Supplied information: Begin

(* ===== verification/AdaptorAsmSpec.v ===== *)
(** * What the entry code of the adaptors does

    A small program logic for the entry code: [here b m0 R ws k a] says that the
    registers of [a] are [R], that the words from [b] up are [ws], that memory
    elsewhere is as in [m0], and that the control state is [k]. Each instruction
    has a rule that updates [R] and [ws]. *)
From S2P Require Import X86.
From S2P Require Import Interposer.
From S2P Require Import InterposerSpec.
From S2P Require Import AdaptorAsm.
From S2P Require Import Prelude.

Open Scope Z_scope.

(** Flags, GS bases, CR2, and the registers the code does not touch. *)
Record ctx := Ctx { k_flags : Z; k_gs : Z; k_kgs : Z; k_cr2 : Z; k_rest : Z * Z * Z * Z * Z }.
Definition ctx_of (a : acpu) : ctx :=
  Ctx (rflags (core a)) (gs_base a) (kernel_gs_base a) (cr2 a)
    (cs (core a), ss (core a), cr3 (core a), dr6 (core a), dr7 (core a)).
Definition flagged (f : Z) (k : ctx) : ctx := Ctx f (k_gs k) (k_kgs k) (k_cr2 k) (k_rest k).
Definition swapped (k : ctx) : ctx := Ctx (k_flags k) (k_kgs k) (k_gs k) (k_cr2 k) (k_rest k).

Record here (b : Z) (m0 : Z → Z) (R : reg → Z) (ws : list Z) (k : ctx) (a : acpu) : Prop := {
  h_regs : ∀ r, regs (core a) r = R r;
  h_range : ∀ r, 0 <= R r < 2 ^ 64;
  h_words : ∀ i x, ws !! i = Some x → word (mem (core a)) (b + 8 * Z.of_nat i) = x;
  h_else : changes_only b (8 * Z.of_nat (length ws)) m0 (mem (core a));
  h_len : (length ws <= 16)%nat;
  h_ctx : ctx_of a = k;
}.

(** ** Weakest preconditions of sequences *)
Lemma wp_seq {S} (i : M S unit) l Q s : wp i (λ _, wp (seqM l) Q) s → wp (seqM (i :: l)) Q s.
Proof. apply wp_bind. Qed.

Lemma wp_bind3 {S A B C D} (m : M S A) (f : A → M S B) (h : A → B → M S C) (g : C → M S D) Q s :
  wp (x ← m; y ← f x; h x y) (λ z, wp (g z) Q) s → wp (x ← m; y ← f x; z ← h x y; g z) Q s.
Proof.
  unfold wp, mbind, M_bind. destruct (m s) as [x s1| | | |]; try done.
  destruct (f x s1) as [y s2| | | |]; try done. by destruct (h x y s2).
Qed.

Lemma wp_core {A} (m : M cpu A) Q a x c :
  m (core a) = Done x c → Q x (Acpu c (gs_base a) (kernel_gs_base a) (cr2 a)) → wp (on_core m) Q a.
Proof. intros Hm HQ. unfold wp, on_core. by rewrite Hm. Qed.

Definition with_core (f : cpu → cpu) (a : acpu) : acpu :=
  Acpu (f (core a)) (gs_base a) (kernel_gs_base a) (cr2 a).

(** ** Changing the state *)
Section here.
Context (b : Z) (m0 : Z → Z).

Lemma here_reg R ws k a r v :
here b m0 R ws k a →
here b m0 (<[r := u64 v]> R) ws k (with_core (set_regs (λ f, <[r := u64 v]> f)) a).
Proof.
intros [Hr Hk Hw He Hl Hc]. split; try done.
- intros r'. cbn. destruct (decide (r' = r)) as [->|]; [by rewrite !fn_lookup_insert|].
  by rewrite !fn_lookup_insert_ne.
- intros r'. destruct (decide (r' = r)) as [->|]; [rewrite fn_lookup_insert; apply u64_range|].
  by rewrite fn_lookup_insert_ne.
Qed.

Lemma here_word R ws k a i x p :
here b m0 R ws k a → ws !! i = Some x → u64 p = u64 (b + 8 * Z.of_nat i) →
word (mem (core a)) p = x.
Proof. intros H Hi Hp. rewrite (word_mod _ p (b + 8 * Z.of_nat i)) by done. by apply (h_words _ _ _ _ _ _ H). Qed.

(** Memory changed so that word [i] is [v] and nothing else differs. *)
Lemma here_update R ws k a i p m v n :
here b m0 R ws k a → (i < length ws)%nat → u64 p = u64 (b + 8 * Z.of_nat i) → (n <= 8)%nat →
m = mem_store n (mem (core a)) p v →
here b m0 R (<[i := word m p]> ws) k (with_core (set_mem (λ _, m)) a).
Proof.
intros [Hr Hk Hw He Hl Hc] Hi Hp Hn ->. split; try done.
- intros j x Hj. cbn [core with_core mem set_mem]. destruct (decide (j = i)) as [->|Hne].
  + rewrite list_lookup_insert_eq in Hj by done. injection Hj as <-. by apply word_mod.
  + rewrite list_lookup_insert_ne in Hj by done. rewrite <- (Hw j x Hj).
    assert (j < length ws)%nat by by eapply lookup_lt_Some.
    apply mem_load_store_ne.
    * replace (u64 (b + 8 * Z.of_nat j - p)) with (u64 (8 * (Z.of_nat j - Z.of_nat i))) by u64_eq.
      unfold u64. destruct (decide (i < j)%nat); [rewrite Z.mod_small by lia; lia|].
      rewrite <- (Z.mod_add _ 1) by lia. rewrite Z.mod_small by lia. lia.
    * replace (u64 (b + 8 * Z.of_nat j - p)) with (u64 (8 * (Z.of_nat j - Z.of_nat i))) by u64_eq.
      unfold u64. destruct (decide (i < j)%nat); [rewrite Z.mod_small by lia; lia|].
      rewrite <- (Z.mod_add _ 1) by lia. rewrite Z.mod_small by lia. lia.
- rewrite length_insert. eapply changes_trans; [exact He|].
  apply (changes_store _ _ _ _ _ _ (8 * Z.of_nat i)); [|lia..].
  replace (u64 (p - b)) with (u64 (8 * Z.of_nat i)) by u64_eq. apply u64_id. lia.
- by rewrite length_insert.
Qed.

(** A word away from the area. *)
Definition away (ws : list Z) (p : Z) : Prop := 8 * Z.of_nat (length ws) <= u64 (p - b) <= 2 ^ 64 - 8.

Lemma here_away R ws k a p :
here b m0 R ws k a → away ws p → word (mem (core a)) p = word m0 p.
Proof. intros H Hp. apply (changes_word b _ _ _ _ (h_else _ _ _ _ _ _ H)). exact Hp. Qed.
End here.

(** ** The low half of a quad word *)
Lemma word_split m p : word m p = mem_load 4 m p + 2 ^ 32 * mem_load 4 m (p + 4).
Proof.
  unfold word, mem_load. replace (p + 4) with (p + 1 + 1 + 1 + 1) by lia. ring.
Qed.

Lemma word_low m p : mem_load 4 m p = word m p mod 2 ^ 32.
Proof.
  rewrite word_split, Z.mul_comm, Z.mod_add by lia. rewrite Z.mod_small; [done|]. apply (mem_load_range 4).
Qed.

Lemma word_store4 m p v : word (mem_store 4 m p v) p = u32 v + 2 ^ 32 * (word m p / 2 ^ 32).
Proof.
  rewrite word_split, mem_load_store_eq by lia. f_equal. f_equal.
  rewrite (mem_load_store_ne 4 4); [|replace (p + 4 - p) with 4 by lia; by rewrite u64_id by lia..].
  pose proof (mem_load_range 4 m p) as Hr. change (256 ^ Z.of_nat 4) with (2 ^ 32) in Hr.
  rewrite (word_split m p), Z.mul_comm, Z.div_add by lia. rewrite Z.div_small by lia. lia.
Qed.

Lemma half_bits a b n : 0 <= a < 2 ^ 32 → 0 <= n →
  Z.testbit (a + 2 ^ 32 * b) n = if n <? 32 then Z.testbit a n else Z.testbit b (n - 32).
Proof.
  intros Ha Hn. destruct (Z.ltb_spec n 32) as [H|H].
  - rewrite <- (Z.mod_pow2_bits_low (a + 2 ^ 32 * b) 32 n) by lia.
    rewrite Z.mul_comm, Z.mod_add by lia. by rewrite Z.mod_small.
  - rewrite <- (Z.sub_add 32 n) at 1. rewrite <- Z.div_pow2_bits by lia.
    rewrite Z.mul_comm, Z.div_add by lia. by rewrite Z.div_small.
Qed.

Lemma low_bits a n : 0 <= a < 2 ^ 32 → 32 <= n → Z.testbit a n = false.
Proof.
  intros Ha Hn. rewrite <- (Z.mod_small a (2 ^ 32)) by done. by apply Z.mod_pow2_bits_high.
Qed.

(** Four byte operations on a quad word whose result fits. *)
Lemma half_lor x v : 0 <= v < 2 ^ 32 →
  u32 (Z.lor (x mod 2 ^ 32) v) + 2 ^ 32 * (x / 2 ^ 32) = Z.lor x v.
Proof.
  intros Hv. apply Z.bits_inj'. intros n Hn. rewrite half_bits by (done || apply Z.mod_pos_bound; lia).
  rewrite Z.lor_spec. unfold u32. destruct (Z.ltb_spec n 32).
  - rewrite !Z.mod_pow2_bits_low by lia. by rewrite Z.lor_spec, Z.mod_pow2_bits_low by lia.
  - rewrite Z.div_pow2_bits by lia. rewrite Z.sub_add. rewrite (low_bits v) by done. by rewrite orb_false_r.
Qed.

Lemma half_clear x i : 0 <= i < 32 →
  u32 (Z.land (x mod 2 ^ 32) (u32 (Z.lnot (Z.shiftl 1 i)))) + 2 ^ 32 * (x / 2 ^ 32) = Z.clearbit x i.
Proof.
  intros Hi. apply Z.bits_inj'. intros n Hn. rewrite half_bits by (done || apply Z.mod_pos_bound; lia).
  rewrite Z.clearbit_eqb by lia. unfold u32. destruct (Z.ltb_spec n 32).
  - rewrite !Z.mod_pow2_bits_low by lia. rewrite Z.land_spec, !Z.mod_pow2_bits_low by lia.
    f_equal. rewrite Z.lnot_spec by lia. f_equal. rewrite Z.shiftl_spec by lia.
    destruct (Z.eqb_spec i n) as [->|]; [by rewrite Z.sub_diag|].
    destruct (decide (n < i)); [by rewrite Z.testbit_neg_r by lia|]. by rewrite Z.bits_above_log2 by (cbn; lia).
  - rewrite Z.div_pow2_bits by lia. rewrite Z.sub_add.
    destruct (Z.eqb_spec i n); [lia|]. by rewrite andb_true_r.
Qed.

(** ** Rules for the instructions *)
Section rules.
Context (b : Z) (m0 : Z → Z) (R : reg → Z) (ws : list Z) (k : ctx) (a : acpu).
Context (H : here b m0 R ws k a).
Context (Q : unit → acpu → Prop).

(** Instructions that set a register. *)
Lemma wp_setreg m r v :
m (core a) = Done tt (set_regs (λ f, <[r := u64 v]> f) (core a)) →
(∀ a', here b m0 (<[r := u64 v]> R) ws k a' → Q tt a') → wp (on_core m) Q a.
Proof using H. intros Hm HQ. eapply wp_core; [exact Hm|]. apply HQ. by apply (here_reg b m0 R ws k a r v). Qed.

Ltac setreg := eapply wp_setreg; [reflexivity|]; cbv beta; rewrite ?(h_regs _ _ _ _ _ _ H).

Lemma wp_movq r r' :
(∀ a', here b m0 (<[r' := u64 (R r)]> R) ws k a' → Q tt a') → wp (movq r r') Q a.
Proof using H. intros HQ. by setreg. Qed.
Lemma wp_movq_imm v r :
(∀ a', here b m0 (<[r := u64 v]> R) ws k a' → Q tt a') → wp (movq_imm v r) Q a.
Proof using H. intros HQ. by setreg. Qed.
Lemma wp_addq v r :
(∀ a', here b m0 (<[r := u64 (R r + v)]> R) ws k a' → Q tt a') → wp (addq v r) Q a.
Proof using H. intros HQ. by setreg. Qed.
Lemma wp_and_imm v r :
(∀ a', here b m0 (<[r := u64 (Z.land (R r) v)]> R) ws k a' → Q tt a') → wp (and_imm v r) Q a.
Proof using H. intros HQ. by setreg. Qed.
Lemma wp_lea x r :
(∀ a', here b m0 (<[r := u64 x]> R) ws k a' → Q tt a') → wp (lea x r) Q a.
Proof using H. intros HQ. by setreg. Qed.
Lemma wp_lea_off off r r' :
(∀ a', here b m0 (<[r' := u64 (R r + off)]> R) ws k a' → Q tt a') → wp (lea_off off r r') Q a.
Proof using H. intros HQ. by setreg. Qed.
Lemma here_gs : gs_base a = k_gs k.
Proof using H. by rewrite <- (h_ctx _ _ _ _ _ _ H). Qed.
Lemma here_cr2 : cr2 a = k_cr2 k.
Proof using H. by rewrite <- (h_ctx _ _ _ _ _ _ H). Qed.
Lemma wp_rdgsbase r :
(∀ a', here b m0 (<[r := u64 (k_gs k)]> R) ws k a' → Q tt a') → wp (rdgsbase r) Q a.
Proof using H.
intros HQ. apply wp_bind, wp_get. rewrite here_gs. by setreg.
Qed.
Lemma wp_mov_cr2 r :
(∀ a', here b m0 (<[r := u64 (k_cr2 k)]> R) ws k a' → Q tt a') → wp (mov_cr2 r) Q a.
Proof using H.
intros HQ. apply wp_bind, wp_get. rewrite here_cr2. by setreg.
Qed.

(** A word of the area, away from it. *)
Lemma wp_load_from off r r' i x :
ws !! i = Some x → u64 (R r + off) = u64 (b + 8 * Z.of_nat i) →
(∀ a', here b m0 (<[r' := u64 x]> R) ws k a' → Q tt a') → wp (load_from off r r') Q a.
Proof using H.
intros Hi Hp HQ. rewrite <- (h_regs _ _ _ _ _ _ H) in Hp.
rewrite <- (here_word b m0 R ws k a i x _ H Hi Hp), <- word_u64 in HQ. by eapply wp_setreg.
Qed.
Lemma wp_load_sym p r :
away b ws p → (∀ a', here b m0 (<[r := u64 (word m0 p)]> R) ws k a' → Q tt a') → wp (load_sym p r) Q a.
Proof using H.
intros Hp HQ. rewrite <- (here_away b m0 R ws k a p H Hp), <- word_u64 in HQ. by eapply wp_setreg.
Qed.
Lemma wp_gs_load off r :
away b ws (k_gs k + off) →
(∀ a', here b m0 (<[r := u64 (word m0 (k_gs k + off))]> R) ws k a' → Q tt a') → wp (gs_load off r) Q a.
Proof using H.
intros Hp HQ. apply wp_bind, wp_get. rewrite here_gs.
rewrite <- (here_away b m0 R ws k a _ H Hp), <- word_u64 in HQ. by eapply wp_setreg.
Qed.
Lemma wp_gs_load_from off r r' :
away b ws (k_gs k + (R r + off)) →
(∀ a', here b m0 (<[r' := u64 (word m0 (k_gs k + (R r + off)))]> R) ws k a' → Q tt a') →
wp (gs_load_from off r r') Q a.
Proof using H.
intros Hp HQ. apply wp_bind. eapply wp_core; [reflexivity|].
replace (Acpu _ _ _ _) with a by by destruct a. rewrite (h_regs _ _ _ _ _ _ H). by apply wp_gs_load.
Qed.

Supplied information: End

Up to and including the line that contains "h_words : ∀", output the records above exactly, beginning with their first line.

### Solved problem
(* ===== verification/AdaptorAsmSpec.v ===== *)
(** * What the entry code of the adaptors does

    A small program logic for the entry code: [here b m0 R ws k a] says that the
    registers of [a] are [R], that the words from [b] up are [ws], that memory
    elsewhere is as in [m0], and that the control state is [k]. Each instruction
    has a rule that updates [R] and [ws]. *)
From S2P Require Import X86.
From S2P Require Import Interposer.
From S2P Require Import InterposerSpec.
From S2P Require Import AdaptorAsm.
From S2P Require Import Prelude.

Open Scope Z_scope.

(** Flags, GS bases, CR2, and the registers the code does not touch. *)
Record ctx := Ctx { k_flags : Z; k_gs : Z; k_kgs : Z; k_cr2 : Z; k_rest : Z * Z * Z * Z * Z }.
Definition ctx_of (a : acpu) : ctx :=
  Ctx (rflags (core a)) (gs_base a) (kernel_gs_base a) (cr2 a)
    (cs (core a), ss (core a), cr3 (core a), dr6 (core a), dr7 (core a)).
Definition flagged (f : Z) (k : ctx) : ctx := Ctx f (k_gs k) (k_kgs k) (k_cr2 k) (k_rest k).
Definition swapped (k : ctx) : ctx := Ctx (k_flags k) (k_kgs k) (k_gs k) (k_cr2 k) (k_rest k).

Record here (b : Z) (m0 : Z → Z) (R : reg → Z) (ws : list Z) (k : ctx) (a : acpu) : Prop := {
  h_regs : ∀ r, regs (core a) r = R r;
  h_range : ∀ r, 0 <= R r < 2 ^ 64;
  h_words : ∀ i x, ws !! i = Some x → word (mem (core a)) (b + 8 * Z.of_nat i) = x;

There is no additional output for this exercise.